Available data:

(** * Buffered CSV event sink of the input tracker

    Shallow embedding of [CSVLogger] from [src/input_tracker.cpp]: the
    event record, the FIFO queue guarded by [m_queueMutex], the text written
    to the log file, and the three threads of control that touch the logger
    (the thread that owns it and calls [start]/[stop]/the destructor, the
    background flush thread, and the producers calling [logEvent]).

    Threads are modelled by an interleaving semantics: every step below is
    one atomic action of the source (an atomic load or store of [m_running],
    a critical section under [m_queueMutex], one use of the file stream,
    which is only ever held by one thread at a time).  One thread owns the
    logger and makes its calls one after the other.  Time is a logical
    clock counted in seconds, the unit of [m_flushIntervalSec].  An open of
    the file may fail; an insertion into a stream that is open is taken to
    succeed. *)

From Stdlib Require Import ZArith List String Ascii Bool Lia.
From Stdlib Require Import Decimal DecimalString DecimalZ.
Import ListNotations.

Open Scope Z_scope.
Open Scope string_scope.
Open Scope list_scope.

(** Concatenation of texts, kept apart from the concatenation of lists. *)
Infix "+++" := String.append (right associativity, at level 60).

(* ================================================================== *)
(** ** Data model *)

(** [POINT] of the Win32 headers: two [LONG] coordinates. *)
Record POINT := mkPOINT { x : Z; y : Z }.

(** [struct InputEvent].  [timestamp] is a [DWORD] and [keyCode] a [UINT]
    (both unsigned 32-bit), the coordinates are signed 32-bit; the logger
    only stores and prints them, so they are kept as integers. *)
Record InputEvent := mkInputEvent {
  eventType : string;
  timestamp : Z;
  mousePos  : POINT;
  keyCode   : Z
}.

Definition DWORD_range (z : Z) : Prop := 0 <= z < 2 ^ 32.
Definition LONG_range (z : Z) : Prop := - 2 ^ 31 <= z < 2 ^ 31.

Definition InputEvent_in_range (evt : InputEvent) : Prop :=
  DWORD_range (timestamp evt) /\ LONG_range (x (mousePos evt)) /\
  LONG_range (y (mousePos evt)) /\ DWORD_range (keyCode evt).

Your instructions: Reproduce the records above line by line, without any change, up to and including the line that holds "succeed. *)".

Answer below:
(** * Buffered CSV event sink of the input tracker

    Shallow embedding of [CSVLogger] from [src/input_tracker.cpp]: the
    event record, the FIFO queue guarded by [m_queueMutex], the text written
    to the log file, and the three threads of control that touch the logger
    (the thread that owns it and calls [start]/[stop]/the destructor, the
    background flush thread, and the producers calling [logEvent]).

    Threads are modelled by an interleaving semantics: every step below is
    one atomic action of the source (an atomic load or store of [m_running],
    a critical section under [m_queueMutex], one use of the file stream,
    which is only ever held by one thread at a time).  One thread owns the
    logger and makes its calls one after the other.  Time is a logical
    clock counted in seconds, the unit of [m_flushIntervalSec].  An open of
    the file may fail; an insertion into a stream that is open is taken to
    succeed. *)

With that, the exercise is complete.